Twenty-five years ago, newly married Carla and Kenneth became the fourth generation Carlisles to inherit the Wyken Estate just outside Bury St Edmunds. They quickly realised that if they were to hold on to the family home, they needed to be inventive and enterprising with their property.

“The happiest days of my life were thinking of the ways in which I could diversify,” says Carla, who was born in the cotton plantations of the Mississippi Delta, in the deep south of America. “I got very excited about buffalo.”

The prairies of East Anglia – the flat fields of sugar beet and the wide, open skies – were reminiscent of the landscape of her youth, but it was Carla’s life after America, based in Paris writing for Food and Wine magazine that ultimately proved the inspiration for Wyken.

Great British Life: Carla Carlisle is pictured at Wyken Hall. Carla has written a book about life on the estate.Carla Carlisle is pictured at Wyken Hall. Carla has written a book about life on the estate. (Image: Archant)

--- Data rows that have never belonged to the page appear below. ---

(** ** The recommendation assembler *)

(** C9: when the related-artists call comes back absent, in particular when
    the upstream answers it with a 4xx or 5xx status, [get_similar_artists]
    returns the empty list and raises nothing. *)
Theorem get_similar_artists_tolerates_failure artist_id access_token w :
  (forall w',
     api_request (related_artists_url artist_id) (bearer access_token) PNone w
       = (Ok PNone, w') ->
     get_similar_artists artist_id access_token w = (Ok (PList []), w')) /\
  (forall r,
     upstream (trace w) (related_artists_request artist_id access_token)
       = Answered r ->
     is_http_error (status_code r) = true ->
     exists w', get_similar_artists artist_id access_token w = (Ok (PList []), w')).
Proof.
  assert (forall w',
     api_request (related_artists_url artist_id) (bearer access_token) PNone w
       = (Ok PNone, w') ->
     get_similar_artists artist_id access_token w = (Ok (PList []), w')) as Habsent.
  { intros w' H. unfold get_similar_artists.
    rewrite (bind_ok _ _ _ _ _ H). reflexivity. }
  split; [exact Habsent|].
  intros r Hup Herr.
  destruct (api_request_error _ _ _ _ _ Hup Herr) as (msg & _ & H).
  eexists. apply Habsent. exact H.
Qed.

Lemma slice_to_of_nat {A : Type} (l : list A) (n : nat) :
  slice_to l (Z.of_nat n) = firstn n l.
Proof.
  unfold slice_to. rewrite (proj2 (Z.leb_le 0 (Z.of_nat n)) (Nat2Z.is_nonneg n)).
  now rewrite Nat2Z.id.
Qed.

Lemma assoc_truthy (k : string) (e : list (string * pyval)) (v : pyval) :
  assoc k e = Some v -> truthy (PDict e) = true.
Proof. destruct e; [discriminate | reflexivity]. Qed.

Lemma is_track_gem (t : pyval) :
  is_track t = true ->
  gem_of t = Ok (summary t) /\
  getitem t (PStr "popularity") = Ok (PInt (popularity_of t)).
Proof.
  destruct t as [| | | | |e]; try discriminate. unfold is_track.
  destruct (assoc "name" e) as [n|] eqn:En; [|discriminate].
  destruct (assoc "artists" e) as [[| | | |[|[| | | | |a] ?]|]|] eqn:Ea;
    try discriminate.
  destruct (assoc "popularity" e) as [[| |p| | |]|] eqn:Ep; try discriminate.
  destruct (assoc "preview_url" e) as [u|] eqn:Eu; [|discriminate].
  destruct (assoc "album" e) as [[| | | | |al]|] eqn:El; try discriminate.
  intros H. apply andb_true_iff in H as [Ha Hal].
  apply bool_decide_eq_true in Ha as [an Han].
  apply bool_decide_eq_true in Hal as [aln Haln].
  unfold gem_of, summary, popularity_of, field, first_of, getitem.
  rewrite En, Ea, Ep, Eu, El. simpl. rewrite Han, Haln. simpl. auto.
Qed.

(** On well-formed tracks the comprehension is a filter followed by a map. *)
Lemma gems_filter_map (tracks : list pyval) :
  forallb is_track tracks = true ->
  gems tracks = Ok (map summary (filter (fun t => popularity_of t < 50) tracks)).
Proof.
  induction tracks as [|t rest IH]; [reflexivity|].
  simpl. intros H. apply andb_true_iff in H as [Ht Hrest].
  destruct (is_track_gem t Ht) as [Hgem Hpop].
  rewrite Hpop. simpl. rewrite (IH Hrest).
  destruct (popularity_of t <? 50) eqn:E.
  - rewrite Hgem. simpl. rewrite filter_cons_True by lia. reflexivity.
  - rewrite filter_cons_False by lia. reflexivity.
Qed.

Lemma gem_of_popularity (t g p : pyval) :
  getitem t (PStr "popularity") = Ok p ->
  gem_of t = Ok g ->
  getitem g (PStr "popularity") = Ok p.
Proof.
  intros Hp. unfold gem_of. intros H.
  repeat (apply result_bind_inv in H as (? & ? & H)).
  inversion H. simpl. congruence.
Qed.

(** Whatever the tracks look like, an entry that comes out compared below 50. *)
Lemma gems_below_50 (tracks out : list pyval) :
  gems tracks = Ok out -> Forall below_50 out.
Proof.
  revert out. induction tracks as [|t rest IH]; intros out H.
  - inversion H. constructor.
  - simpl in H.
    apply result_bind_inv in H as (p & Hp & H).
    apply result_bind_inv in H as (b & Hb & H).
    destruct b.
    + apply result_bind_inv in H as (g & Hg & H).
      apply result_bind_inv in H as (more & Hmore & H).
      inversion H. constructor; [|now apply IH].
      exists p. split; [|exact Hb]. eapply gem_of_popularity; eauto.
    + now apply IH.
Qed.
(** [pushChild] rewrites the node that [walkTree] finds: it succeeds
    exactly when the lookup does, and afterwards the lookup returns that
    node with the child appended. *)
Lemma pushChild_walkTree target child t :
  match walkTree target t with
  | Some p => exists t', pushChild target child t = Some t' /\
                         walkTree target t' = Some (addChild p child)
  | None => pushChild target child t = None
  end.
Proof.
  induction t as [r i ch IH] using Tree_induction.
  rewrite walkTree_unfold, pushChild_unfold.
  destruct (Nat.eqb r target) eqn:Er.
  - eexists. split; [reflexivity|]. rewrite walkTree_unfold, Er. reflexivity.
  - assert (Hch : match firstSome (walkTree target) ch with
                  | Some p => exists ch', rewriteFirst (pushChild target child) ch = Some ch' /\
                                          firstSome (walkTree target) ch' = Some (addChild p child)
                  | None => rewriteFirst (pushChild target child) ch = None
                  end).
    { induction ch as [|c ch IHch]; simpl; [reflexivity|].
      apply Forall_cons in IH as [IHc IHrest]. specialize (IHch IHrest).
      destruct (walkTree target c) as [p|] eqn:E.
      - destruct IHc as (c' & Hc' & Hw'). rewrite Hc'.
        eexists. split; [reflexivity|]. simpl. rewrite Hw'. reflexivity.
      - rewrite IHc. destruct (firstSome (walkTree target) ch) as [p|].
        + destruct IHch as (ch' & Hch' & Hw'). rewrite Hch'.
          eexists. split; [reflexivity|]. simpl. rewrite E. exact Hw'.
        + rewrite IHch. reflexivity. }
    destruct (firstSome (walkTree target) ch) as [p|].
    + destruct Hch as (ch' & Hch' & Hw'). rewrite Hch'.
      eexists. split; [reflexivity|]. rewrite walkTree_unfold, Er. exact Hw'.
    + rewrite Hch. reflexivity.
Qed.
End DataLookup.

“I had specialised in writing about wine growing regions so I saw this wonderful south-facing slope that was sandy loam over chalk. It made absolute sense to plant a vineyard there.”

Kenneth backed her wholeheartedly. “Of course the irony was that shortly after we planted the vineyard, farming went through a very good period!” recalls Carla.

Today Wyken Vineyard wins awards for its wine and for the cuisine in its restaurant. People travel for miles to wander round the gardens and visit the extensive country store, boutique, bookshop and Leaping Hare cafe.

“We always said we had to create a place where you could buy the wine and where it would be a great pleasure to drink the wine, and eat food that went with the wine,” says Carla. “Even though it has expanded beyond my original dream, it was all part of the vision. And my husband did embrace it.”

Everything has been executed with flair and passion, exquisite good taste, and a tireless attention to detail. Carla is involved in every element, attending trade fairs with her shop manager, deciding on menus with her chef and restaurant manager, liaising with stallholders at the monthly farmers’ market. And throughout it all, each week for 12 years, Carla was also writing a column for Country Life magazine.

“I was doing all this and my husband was still farming, and Sam, my son, was so tiny. But the columnist at Country Life had left, so they asked me to try out. I felt that competitive thing – I wanted to win the prize even if I didn’t want the prize.”

The editor liked the sample columns Carla submitted and took her to lunch to offer her the position. “It is fatal to ask me to go to lunch because I agree to anything.”

Despite the commitment of this weekly deadline, Carla delighted in the freedom she was given by the editor of the magazine, and also the relationship she was able to enjoy with readers following her week by week.

“The column presents a portrait of life on a Suffolk farm over an interesting period,” she says. “It was when farming was making a transition.”

These vivid, entertaining and highly personal pieces have been collected in two books. The first was called South Facing Slope and is now in its fourth print run, having sold 10,000 copies. The latest, A Thousand Acres, has just been published. A third volume will follow eventually and will include personal essays creating, she says, an “ersatz memoir”.

Carla’s life is quite a story. Born in 1947, she was raised in the deep south of the US, amid the heat of Civil Rights activism and Vietnam protests – indeed her own activism led to a series of arrests. In her 20s she battled leukaemia, ran a left-wing newspaper in San Francisco, then worked as a freelance writer for American journals while living in Paris and London.

At the age of 38 Carla was introduced to Kenneth Carlisle, a Tory Member of Parliament. It was love at first sight and marriage quickly followed, with a child born when Carla was 41. “I was in a wonderful domestic mindset,” she says. “It was all very exciting.”

Carla’s life has changed radically from those early campaigning years, but her influence is, arguably, just as strong.

“I try to do good in the lives of the people who work for me,” she says. Endeavouring to give a fair wage to everyone involved with Wyken, she supports local craftspeople and takes an active interest in the lives of the staff, many of whom have been with her for years. There are 50 people on the payroll, all living locally.

The workforce on the estate has fluctuated over the years – there were 40 recorded in the Domesday Book, but just five when Kenneth inherited Wyken. Now, it is possible to farm a thousand acres with one and a half men.

“If we hadn’t diversified this farm and created what we’ve created here, there would not be a community here at all,” says Carla. “I think we have something rare and to be treasured.”